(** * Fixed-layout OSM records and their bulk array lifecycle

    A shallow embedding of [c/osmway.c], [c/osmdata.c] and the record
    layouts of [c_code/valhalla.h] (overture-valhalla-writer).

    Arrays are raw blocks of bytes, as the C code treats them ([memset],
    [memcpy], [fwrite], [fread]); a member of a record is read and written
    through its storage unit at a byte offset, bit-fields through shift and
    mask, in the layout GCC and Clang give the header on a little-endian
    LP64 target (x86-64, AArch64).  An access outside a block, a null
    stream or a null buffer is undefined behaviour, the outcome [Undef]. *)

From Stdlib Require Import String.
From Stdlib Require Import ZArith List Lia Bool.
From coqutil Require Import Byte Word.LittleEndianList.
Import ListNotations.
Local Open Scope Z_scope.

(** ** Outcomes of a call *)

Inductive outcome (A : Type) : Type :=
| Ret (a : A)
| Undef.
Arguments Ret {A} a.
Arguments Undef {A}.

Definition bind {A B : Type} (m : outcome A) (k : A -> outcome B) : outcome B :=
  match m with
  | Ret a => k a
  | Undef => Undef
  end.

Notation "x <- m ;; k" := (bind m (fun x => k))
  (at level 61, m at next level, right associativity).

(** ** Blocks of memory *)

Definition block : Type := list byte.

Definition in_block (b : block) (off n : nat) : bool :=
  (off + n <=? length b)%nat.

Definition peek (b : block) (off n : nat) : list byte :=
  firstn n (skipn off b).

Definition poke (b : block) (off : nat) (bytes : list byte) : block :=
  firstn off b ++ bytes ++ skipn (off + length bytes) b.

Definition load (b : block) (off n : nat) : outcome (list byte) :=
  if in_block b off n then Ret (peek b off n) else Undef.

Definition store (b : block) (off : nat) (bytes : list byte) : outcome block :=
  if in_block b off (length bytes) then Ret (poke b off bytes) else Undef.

---

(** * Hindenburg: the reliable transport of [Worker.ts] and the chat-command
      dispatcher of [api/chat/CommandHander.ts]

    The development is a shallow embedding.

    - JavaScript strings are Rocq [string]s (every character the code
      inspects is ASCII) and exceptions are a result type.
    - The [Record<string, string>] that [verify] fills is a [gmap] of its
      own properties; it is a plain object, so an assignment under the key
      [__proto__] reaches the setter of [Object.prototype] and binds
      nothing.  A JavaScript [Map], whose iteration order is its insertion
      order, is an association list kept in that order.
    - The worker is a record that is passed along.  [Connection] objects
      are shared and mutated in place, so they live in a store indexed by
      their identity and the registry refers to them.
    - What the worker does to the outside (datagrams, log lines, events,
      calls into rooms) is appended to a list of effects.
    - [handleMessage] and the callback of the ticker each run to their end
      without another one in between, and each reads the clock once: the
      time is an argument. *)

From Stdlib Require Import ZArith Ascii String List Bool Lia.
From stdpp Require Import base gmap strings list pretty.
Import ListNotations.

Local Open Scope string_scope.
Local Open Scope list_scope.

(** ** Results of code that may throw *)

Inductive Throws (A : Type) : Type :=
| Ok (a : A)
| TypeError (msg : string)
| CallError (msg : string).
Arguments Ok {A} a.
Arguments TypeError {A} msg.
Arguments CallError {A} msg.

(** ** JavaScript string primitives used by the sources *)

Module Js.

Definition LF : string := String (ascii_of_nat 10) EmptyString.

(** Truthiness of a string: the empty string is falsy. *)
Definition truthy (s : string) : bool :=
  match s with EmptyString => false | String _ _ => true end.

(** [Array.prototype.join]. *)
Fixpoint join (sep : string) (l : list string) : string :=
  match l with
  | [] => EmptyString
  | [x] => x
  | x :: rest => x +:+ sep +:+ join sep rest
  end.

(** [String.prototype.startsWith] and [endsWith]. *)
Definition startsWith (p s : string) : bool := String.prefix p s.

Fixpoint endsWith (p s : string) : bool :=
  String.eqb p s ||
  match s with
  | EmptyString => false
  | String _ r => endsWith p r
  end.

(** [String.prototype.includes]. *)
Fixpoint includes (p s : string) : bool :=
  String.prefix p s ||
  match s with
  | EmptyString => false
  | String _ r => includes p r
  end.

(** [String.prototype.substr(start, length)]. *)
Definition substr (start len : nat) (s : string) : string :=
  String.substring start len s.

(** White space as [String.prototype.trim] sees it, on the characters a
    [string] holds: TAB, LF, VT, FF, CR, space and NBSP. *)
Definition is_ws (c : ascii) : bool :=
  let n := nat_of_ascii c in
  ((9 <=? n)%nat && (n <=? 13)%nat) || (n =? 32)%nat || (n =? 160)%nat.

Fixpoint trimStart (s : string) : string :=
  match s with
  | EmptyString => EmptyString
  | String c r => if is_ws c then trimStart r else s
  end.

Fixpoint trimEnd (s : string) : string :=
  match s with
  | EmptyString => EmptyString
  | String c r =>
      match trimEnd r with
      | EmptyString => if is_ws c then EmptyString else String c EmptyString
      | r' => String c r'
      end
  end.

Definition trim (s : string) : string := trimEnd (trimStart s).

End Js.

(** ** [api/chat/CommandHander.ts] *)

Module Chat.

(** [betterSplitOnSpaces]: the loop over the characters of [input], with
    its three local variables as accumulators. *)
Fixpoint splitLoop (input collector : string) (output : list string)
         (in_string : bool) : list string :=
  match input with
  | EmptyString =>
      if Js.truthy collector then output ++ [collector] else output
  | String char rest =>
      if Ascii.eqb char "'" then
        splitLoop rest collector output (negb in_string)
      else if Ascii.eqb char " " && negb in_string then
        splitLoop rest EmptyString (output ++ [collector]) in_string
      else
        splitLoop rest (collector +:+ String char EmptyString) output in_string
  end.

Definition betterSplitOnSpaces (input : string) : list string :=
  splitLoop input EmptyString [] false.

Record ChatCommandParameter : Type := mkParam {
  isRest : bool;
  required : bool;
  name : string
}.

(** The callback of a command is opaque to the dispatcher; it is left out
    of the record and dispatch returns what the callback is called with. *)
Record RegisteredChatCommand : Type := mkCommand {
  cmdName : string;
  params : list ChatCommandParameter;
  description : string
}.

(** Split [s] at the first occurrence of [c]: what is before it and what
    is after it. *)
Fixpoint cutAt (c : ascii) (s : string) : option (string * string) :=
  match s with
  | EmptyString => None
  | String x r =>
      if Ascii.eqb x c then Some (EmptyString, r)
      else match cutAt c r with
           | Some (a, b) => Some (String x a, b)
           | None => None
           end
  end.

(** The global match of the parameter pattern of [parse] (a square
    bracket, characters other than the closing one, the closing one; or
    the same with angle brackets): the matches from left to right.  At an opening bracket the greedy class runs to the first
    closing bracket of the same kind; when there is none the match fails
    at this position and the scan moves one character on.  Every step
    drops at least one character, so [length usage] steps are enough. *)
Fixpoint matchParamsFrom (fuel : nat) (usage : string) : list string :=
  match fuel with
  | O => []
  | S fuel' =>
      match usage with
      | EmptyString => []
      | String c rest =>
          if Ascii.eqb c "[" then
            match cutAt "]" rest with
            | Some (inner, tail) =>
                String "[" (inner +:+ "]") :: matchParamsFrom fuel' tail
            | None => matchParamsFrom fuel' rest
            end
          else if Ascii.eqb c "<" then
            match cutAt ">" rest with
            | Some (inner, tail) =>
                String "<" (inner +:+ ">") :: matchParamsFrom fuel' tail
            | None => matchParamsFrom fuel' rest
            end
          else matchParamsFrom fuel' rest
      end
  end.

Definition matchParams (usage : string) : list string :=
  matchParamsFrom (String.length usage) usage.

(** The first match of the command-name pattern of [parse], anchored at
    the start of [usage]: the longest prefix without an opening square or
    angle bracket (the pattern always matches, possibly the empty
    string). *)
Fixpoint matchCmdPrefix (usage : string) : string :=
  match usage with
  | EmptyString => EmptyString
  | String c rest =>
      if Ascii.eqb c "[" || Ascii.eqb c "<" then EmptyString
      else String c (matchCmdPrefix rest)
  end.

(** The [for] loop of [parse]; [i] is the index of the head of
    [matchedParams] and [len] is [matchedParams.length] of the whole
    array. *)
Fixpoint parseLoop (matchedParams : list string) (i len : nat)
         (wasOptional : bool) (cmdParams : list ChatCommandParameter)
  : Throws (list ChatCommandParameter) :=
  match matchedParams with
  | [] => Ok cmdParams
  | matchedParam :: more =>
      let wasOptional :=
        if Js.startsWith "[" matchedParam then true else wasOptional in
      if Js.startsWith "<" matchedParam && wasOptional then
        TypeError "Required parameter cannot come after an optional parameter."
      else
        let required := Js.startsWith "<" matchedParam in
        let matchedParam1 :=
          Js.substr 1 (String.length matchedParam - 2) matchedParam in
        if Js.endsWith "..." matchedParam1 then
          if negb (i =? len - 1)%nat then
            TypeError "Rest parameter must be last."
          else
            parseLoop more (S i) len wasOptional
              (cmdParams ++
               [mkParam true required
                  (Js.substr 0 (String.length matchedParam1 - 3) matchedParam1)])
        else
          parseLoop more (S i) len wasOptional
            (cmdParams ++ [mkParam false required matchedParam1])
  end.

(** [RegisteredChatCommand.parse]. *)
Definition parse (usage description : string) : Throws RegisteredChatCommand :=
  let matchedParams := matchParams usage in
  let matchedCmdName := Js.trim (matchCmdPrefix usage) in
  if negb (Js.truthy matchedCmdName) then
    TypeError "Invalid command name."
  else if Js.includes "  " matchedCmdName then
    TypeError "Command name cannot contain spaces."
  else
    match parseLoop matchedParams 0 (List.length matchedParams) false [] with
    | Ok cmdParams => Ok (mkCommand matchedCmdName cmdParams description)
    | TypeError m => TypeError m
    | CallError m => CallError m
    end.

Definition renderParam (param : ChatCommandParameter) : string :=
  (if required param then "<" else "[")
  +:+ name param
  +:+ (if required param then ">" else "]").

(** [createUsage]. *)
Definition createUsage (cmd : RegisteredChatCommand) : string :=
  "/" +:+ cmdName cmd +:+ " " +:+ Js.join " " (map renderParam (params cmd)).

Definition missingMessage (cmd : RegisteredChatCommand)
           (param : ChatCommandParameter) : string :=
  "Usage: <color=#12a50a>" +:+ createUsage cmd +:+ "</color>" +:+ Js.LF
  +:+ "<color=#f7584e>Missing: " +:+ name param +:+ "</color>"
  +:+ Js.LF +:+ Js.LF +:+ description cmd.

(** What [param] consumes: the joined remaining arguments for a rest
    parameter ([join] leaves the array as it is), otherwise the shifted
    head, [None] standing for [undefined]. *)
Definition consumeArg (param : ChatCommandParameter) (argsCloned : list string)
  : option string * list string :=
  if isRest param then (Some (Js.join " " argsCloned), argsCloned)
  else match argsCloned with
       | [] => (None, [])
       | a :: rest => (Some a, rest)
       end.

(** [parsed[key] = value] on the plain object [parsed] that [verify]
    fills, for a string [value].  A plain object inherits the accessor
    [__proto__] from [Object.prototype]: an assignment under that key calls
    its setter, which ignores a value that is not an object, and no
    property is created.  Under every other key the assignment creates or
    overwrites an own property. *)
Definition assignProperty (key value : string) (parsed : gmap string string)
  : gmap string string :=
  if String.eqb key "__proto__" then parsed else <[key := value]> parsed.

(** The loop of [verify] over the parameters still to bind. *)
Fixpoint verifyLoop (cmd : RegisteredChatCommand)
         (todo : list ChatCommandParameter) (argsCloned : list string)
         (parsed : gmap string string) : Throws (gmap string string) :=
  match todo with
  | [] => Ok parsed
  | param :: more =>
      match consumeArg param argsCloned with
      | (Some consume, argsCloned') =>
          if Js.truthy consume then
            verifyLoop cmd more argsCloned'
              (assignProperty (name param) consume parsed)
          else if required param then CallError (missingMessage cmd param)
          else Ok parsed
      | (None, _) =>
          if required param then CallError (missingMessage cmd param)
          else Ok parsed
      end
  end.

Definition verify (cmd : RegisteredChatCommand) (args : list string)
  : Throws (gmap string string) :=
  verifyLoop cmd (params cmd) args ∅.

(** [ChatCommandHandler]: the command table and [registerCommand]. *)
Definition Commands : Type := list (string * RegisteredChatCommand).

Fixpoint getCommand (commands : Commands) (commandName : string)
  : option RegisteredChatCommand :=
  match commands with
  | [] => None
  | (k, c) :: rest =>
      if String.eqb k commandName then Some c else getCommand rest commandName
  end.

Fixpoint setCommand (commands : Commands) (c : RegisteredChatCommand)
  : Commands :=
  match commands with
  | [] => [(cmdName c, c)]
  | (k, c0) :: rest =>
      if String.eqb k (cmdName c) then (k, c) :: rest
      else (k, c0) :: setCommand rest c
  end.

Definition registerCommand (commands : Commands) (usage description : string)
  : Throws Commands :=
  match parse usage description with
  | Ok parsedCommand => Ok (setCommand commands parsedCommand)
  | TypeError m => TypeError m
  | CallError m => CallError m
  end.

--

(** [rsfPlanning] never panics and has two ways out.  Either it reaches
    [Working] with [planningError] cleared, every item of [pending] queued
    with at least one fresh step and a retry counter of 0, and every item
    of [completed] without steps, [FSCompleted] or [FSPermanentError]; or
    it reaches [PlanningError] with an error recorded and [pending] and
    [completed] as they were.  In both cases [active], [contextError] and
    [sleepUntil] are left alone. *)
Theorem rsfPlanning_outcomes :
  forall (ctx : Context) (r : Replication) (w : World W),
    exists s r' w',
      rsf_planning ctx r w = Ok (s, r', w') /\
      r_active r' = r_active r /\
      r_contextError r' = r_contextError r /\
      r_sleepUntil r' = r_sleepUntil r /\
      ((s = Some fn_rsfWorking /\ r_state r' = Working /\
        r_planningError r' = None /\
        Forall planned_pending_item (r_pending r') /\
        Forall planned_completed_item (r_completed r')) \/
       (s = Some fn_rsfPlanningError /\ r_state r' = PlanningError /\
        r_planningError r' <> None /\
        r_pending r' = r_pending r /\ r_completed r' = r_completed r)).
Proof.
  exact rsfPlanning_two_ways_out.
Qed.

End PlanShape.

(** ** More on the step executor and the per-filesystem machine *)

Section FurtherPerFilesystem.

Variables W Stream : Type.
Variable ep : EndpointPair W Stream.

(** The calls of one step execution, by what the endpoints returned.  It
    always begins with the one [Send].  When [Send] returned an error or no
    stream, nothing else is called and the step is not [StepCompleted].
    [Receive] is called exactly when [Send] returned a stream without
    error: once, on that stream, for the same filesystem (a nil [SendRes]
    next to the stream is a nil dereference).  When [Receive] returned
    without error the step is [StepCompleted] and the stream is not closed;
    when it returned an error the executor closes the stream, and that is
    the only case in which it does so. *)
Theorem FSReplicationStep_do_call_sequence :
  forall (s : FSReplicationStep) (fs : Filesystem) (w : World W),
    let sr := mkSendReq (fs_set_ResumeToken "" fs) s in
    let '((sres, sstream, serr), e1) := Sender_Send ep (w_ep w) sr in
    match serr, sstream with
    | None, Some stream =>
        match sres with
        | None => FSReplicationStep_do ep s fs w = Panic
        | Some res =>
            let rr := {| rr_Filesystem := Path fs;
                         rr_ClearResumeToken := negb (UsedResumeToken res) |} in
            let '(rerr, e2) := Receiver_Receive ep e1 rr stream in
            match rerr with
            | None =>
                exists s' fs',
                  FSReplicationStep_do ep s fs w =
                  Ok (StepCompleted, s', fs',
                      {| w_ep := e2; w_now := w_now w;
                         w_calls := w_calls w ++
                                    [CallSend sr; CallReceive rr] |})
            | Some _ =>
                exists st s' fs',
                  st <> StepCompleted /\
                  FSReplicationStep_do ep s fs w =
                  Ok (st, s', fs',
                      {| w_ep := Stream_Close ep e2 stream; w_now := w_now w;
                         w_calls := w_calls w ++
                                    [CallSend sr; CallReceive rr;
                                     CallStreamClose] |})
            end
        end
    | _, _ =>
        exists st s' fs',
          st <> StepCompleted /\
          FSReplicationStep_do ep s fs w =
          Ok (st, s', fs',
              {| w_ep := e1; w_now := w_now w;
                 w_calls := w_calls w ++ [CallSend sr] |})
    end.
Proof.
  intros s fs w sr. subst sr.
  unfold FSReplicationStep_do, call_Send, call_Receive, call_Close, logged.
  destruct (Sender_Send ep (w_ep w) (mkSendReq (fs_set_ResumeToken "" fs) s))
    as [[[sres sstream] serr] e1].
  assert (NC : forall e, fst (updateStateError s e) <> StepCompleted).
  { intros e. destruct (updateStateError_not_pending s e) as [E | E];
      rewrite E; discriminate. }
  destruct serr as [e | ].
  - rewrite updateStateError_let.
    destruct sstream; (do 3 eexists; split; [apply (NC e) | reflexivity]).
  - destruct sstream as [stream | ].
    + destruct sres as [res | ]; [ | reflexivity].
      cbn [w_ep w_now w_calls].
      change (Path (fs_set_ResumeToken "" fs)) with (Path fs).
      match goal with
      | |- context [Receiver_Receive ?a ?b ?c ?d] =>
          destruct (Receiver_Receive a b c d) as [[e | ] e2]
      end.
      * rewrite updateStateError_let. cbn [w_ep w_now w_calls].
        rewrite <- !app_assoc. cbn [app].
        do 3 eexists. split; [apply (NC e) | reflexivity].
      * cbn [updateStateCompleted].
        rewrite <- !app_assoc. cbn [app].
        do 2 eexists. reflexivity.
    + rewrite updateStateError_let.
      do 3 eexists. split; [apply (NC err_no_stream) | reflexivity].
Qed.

- Problem to work on
A complete answer gives every line of the data that includes "ZArith".

- Result of this task
From Stdlib Require Import ZArith List Lia Bool.
From Stdlib Require Import ZArith Ascii String List Bool Lia.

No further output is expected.